Problem statement
Where the word "replicate" shows up in the entries below, please copy the whole line.

Source material
Lemma transpose_cons n c cs rows :
  length c = n → transpose_n n cs = Ok rows → transpose_n n (c :: cs) = Ok (zip_with cons c rows).
Proof using Type.
  revert n cs rows. induction c as [|a c IH]; intros n cs rows <- Ht; [by injection Ht as <-|].
  cbn [length transpose_n] in *. apply obind_Ok in Ht as (heads & Hh & Ht).
  apply obind_Ok in Ht as (rest & Hrest & [= <-]). cbn [traverse head unwrap obind]. rewrite Hh.
  cbn [obind map tail]. by rewrite (IH _ _ rest).
Qed.

Lemma transpose_nil n : transpose_n n [] = Ok (replicate n []).
Proof using Type. induction n as [|n IH]; [done|]. cbn. by rewrite IH. Qed.

(** *** What is read below a field *)

Abbreviation rtype := (nested_type pushdown column_ok).
Abbreviation create := (create_decoder r metas (Some ctx) cache ckt).

Definition recorded (k n : nat) : Prop := ∀ i, (k ≤ i < n)%nat → column_recorded i.

(** The decoder of columns [k] to [n] gives the arrays. *)
Definition reads_back (dt : DataType) (k n : nat) (arrs : list Array) : Prop :=
  rtype dt → Forall (nested_ok aligned dt) arrs → recorded k n → Z.of_nat n < 2 ^ 32 →
  ∃ d d' arrs', create dt (mkColumnIndex (Z.of_nat k)) = Ok (d, mkColumnIndex (Z.of_nat n)) ∧
    log_decode_batch pushdown d = Ok (arrs', d') ∧ Forall2 reads_as arrs arrs'.

Definition row_ok (fs : list Field) (row : list Array) : Prop := ∃ nulls n, fields_ok aligned fs row nulls n.

Definition fields_read_back (fs : list Field) (k n : nat) (rows : list (list Array)) : Prop :=
  nested_fields pushdown column_ok fs → Forall (row_ok fs) rows → recorded k n → Z.of_nat n < 2 ^ 32 →
  ∃ ds ds' columns rows',
    create_children fs (mkColumnIndex (Z.of_nat k)) = Ok (ds, mkColumnIndex (Z.of_nat n)) ∧
    decode_children ds = Ok (columns, ds') ∧ length columns = length fs ∧
    Forall (λ c, length c = length rows) columns ∧
    transpose_n (length rows) columns = Ok rows' ∧ Forall2 (Forall2 reads_as) rows rows'.

Lemma flat_reads_back dt k d arrs :
  non_nest_types dt = true → written k dt d arrs → reads_back dt k (S k) arrs.
Proof using All.
  intros Hnn Hw Hty Harrs Hrec Hn.
  assert (Hk : column_ok dt).
  { destruct Hty as [? _ ?|[]|]; done. }
  destruct (column_reads k dt d arrs Hw (Hrec k ltac:(lia)) Hn) as (chunks & parts & p' & Hc & Hd & HF);
    [by unfold physical_type; rewrite Hnn|done| |].
  { eapply Forall_impl; [exact Harrs|]. intros a Ha. destruct Ha as [|[]|]; by try constructor. }
  exists (LPrimitive (decoder chunks dt)), (LPrimitive p'), parts.
  rewrite create_flat_decoder by done. rewrite Hc. split; [done|]. cbn [log_decode_batch].
  rewrite Hd. split; [done|]. clear - HF Harrs Hnn.
  induction HF as [|a a' arrs parts Ha _ IH]; [constructor|]. apply Forall_cons in Harrs as [Hok Harrs].
  constructor; [|by apply IH]. destruct Ha as [|large]; [constructor|].
  apply nested_ok_type in Hok. cbn in Hok. subst dt. by destruct large.
Qed.

Lemma nested_type_list large f :
  rtype (list_type large f) →
  pushed_fields pushdown (data_type f) = None ∧ column_ok (list_type large f) ∧
  read_type (data_type f) = view_type (data_type f) ∧ rtype (data_type f).
Proof using Type.
  intros Ht. remember (list_type large f) as dt eqn:Hdt. destruct Ht as [dt Hnn|large' f'|].
  - subst dt. by destruct large.
  - by assert (large' = large ∧ f' = f) as [-> ->] by (by destruct large, large'; simplify_eq).
  - by destruct large.
Qed.

Lemma list_reads_back large f k n o arrs items :
  written k (list_type large f) o arrs → Forall2 (λ a b, extract_items a = Ok b) arrs items →
  (k < n)%nat → reads_back (data_type f) (S k) n items → reads_back (list_type large f) k n arrs.
Proof using All.
  intros Ho Hitems Hkn IH Hty Harrs Hrec Hn. apply nested_type_list in Hty as (Hpush & Hk & Hview & Hty).
  destruct (column_reads k _ o arrs Ho (Hrec k ltac:(lia))) as (chunks & parts & p' & Hc & Hd & HF);
    [lia|by destruct large|done| |].
  { eapply Forall_impl; [exact Harrs|]. intros a (? & ? & ? & -> & ? & ? & _)%nested_list_inv. by constructor. }
  destruct (IH Hty) as (v & v' & vals & Hcv & Hdv & HFv); [|by intros i Hi; apply Hrec; lia|done|].
  { clear - Hitems Harrs. induction Hitems as [|a b arrs items Hab _ IHi]; [constructor|].
    apply Forall_cons in Harrs as [Ha Harrs]. constructor; [|by apply IHi].
    apply nested_list_inv in Ha as Hinv. destruct Hinv as (? & values & ? & -> & _ & _ & _ & _ & _ & Hv).
    by rewrite (items_whole aligned _ _ _ _ _ Ha) in Hab; injection Hab as <-. }
  assert (Hjoin : ∃ arrs', traverse (join_list (list_type large f)) (zip parts vals) = Ok arrs' ∧
    Forall2 reads_as arrs arrs').
  { clear - Hitems Harrs HF HFv Hview. revert parts vals HF HFv.
    induction Hitems as [|a b arrs items Hab _ IHi]; intros parts vals HF HFv.
    - apply Forall2_nil_inv_l in HF as ->. by exists [].
    - apply Forall2_cons_inv_l in HF as (part & parts' & Hp & HF & ->).
      apply Forall2_cons_inv_l in HFv as (item & vals' & Hv & HFv & ->).
      apply Forall_cons in Harrs as [Ha Harrs]. destruct (IHi Harrs _ _ HF HFv) as (arrs' & Ht & HFr).
      destruct (join_list_reads aligned large f a part item Ha Hp) as (a' & Hj & Har);
        [intros values Hva; rewrite Hab in Hva; by injection Hva as <-|done|].
      exists (a' :: arrs'). split; [|by constructor]. cbn [zip zip_with traverse]. rewrite Hj. cbn [obind].
      by rewrite Ht. }
  destruct Hjoin as (arrs' & Ht & HFr). eexists _, _, arrs'. rewrite create_list_decoder, Hc. cbn [obind].
  rewrite Hcv. split; [done|]. cbn [log_decode_batch]. rewrite Hd. cbn [obind]. rewrite Hdv. cbn [obind].
  by rewrite Ht.
Qed.

Lemma nested_type_struct fs :
  rtype (Struct fs) → fs ≠ [] ∧ column_ok Boolean ∧ nested_fields pushdown column_ok fs.
Proof using Type.
  intros Ht. remember (Struct fs) as dt eqn:Hdt. destruct Ht as [dt Hnn|large f|]; simplify_eq; try done.
  by destruct large.
Qed.

Lemma nested_fields_view fs :
  nested_fields pushdown column_ok fs → Forall (λ f, read_type (data_type f) = view_type (data_type f)) fs.
Proof using Type. induction 1; by constructor. Qed.

Lemma struct_reads_back fs k n v arrs rows :
  written k Boolean v (map extract_validity arrs) →
  Forall2 (λ a row, struct_columns a = Ok row) arrs rows → (k < n)%nat →
  fields_read_back fs (S k) n rows → reads_back (Struct fs) k n arrs.
Proof using All.
  intros Hv Hrows Hkn IH Hty Harrs Hrec Hn. apply nested_type_struct in Hty as (Hne & Hk & Hty).
  destruct (column_reads k _ v _ Hv (Hrec k ltac:(lia))) as (chunks & parts & p' & Hc & Hd & HF);
    [lia|done|done| |].
  { apply Forall_map. eapply Forall_impl; [exact Harrs|].
    intros a (? & ? & ? & -> & _)%nested_struct_inv. rewrite extract_struct_validity. by constructor. }
  destruct (IH Hty) as (ds & ds' & columns & rows' & Hcs & Hds & Hlc & Hlens & Ht & HFr);
    [|by intros i Hi; apply Hrec; lia|done|].
  { clear - Hrows Harrs. induction Hrows as [|a row arrs rows Hrow _ IHr]; [constructor|].
    apply Forall_cons in Harrs as [Ha Harrs]. constructor; [|by apply IHr].
    apply nested_struct_inv in Ha as (? & nulls & m & -> & _ & _ & _ & Hf). injection Hrow as <-.
    by exists nulls, m. }
  assert (Hjoin : ∃ arrs', traverse (join_struct fs) (zip parts rows') = Ok arrs' ∧ Forall2 reads_as arrs arrs').
  { pose proof (nested_fields_view fs Hty) as Hview. clear - Hrows Harrs HF HFr Hview.
    revert parts rows' HF HFr. induction Hrows as [|a row arrs rows Hrow _ IHr]; intros parts rows' HF HFr.
    - cbn in HF. apply Forall2_nil_inv_l in HF as ->. by exists [].
    - cbn [map] in HF. apply Forall2_cons_inv_l in HF as (part & parts' & Hp & HF & ->).
      apply Forall2_cons_inv_l in HFr as (row' & rows2 & Hrr & HFr & ->).
      apply Forall_cons in Harrs as [Ha Harrs]. destruct (IHr Harrs _ _ HF HFr) as (arrs' & Ht & HFa).
      destruct (join_struct_reads aligned fs a part row' Ha Hp) as (a' & Hj & Har);
        [intros cs Hcs; rewrite Hrow in Hcs; by injection Hcs as <-|done|].
      exists (a' :: arrs'). split; [|by constructor]. cbn [zip zip_with traverse]. rewrite Hj. cbn [obind].
      by rewrite Ht. }
  destruct Hjoin as (arrs' & Hj & HFa). eexists _, _, arrs'. rewrite create_struct_decoder, Hc. cbn [obind].
  rewrite Hcs. split; [done|]. rewrite decode_struct, Hd. cbn [obind]. rewrite Hds. cbn [obind].
  destruct columns as [|c columns]; [destruct fs; done|]. apply Forall_cons in Hlens as [Hlen _].
  cbn [transpose]. rewrite Hlen, Ht. cbn [obind]. by rewrite Hj.
Qed.

Lemma no_fields_read_back k rows : Forall (λ row, row = []) rows → fields_read_back [] k k rows.
Proof using Type.
  intros Hrows _ _ _ _. exists [], [], [], (replicate (length rows) []). rewrite transpose_nil.
  do 5 (split; [done|]). clear - Hrows. induction Hrows as [|row rows -> _ IH]; constructor; [constructor|exact IH].
Qed.

Lemma field_rows_ok f fs heads tails :
  length heads = length tails → Forall (row_ok (f :: fs)) (zip_with cons heads tails) →
  Forall (nested_ok aligned (data_type f)) heads ∧ Forall (row_ok fs) tails.
Proof using Type.
  revert tails. induction heads as [|h heads IH]; intros [|t tails] Hl Hrows; try done.
  cbn in Hrows. apply Forall_cons in Hrows as [(nulls & n & Hok) Hrows].
  destruct (IH tails) as [Hh Ht]; [by injection Hl|done|].
  inversion Hok; subst. split; constructor; try done. by eexists _, _.
Qed.

Lemma zip_cons_length heads (tails : list (list Array)) :
  length heads = length tails → length (zip_with cons heads tails) = length heads.
Proof using Type. intros Hl. rewrite length_zip_with. lia. Qed.

Lemma zip_cons_reads (R0 : Array → Array → Prop) heads heads' tails tails' :
  Forall2 R0 heads heads' → Forall2 (Forall2 R0) tails tails' →
  Forall2 (Forall2 R0) (zip_with cons heads tails) (zip_with cons heads' tails').
Proof using Type.
  intros HF. revert tails tails'. induction HF as [|h h' heads heads' Hh _ IH]; intros tails tails' HT; [constructor|].
  destruct HT as [|t t' tails tails' Ht HT]; [constructor|]. cbn. constructor; [by constructor|by apply IH].
Qed.

Lemma field_reads_back f fs k m n heads tails :
  (k ≤ m)%nat → (m ≤ n)%nat → length heads = length tails →
  reads_back (data_type f) k m heads → fields_read_back fs m n tails →
  fields_read_back (f :: fs) k n (zip_with cons heads tails).
Proof using All.
  intros Hkm Hmn Hl IHf IHfs Hty Hrows Hrec Hn. apply field_rows_ok in Hrows as [Hheads Htails]; [|done].
  inversion Hty; subst.
  destruct IHf as (d & d' & heads' & Hc & Hd & HF); [done|done|by intros i Hi; apply Hrec; lia|lia|].
  destruct IHfs as (ds & ds' & columns & tails' & Hcs & Hds & Hlc & Hlens & Ht & HFt);
    [done|done|by intros i Hi; apply Hrec; lia|done|].
  rewrite zip_cons_length by done. apply Forall2_length in HF as Hlh.
  exists (d :: ds), (d' :: ds'), (heads' :: columns), (zip_with cons heads' tails').
  destruct f as [nm t nl]. cbn [create_children data_type] in *. rewrite Hc. cbn [obind]. rewrite Hcs.
  split; [done|]. cbn [decode_children]. rewrite Hd. cbn [obind]. rewrite Hds. split; [done|].
  split; [cbn; by rewrite Hlc|]. rewrite Hl in *. split; [by constructor|].
  split; [by apply transpose_cons|by apply zip_cons_reads].
Qed.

Response
Lemma transpose_nil n : transpose_n n [] = Ok (replicate n []).
  intros Hrows _ _ _ _. exists [], [], [], (replicate (length rows) []). rewrite transpose_nil.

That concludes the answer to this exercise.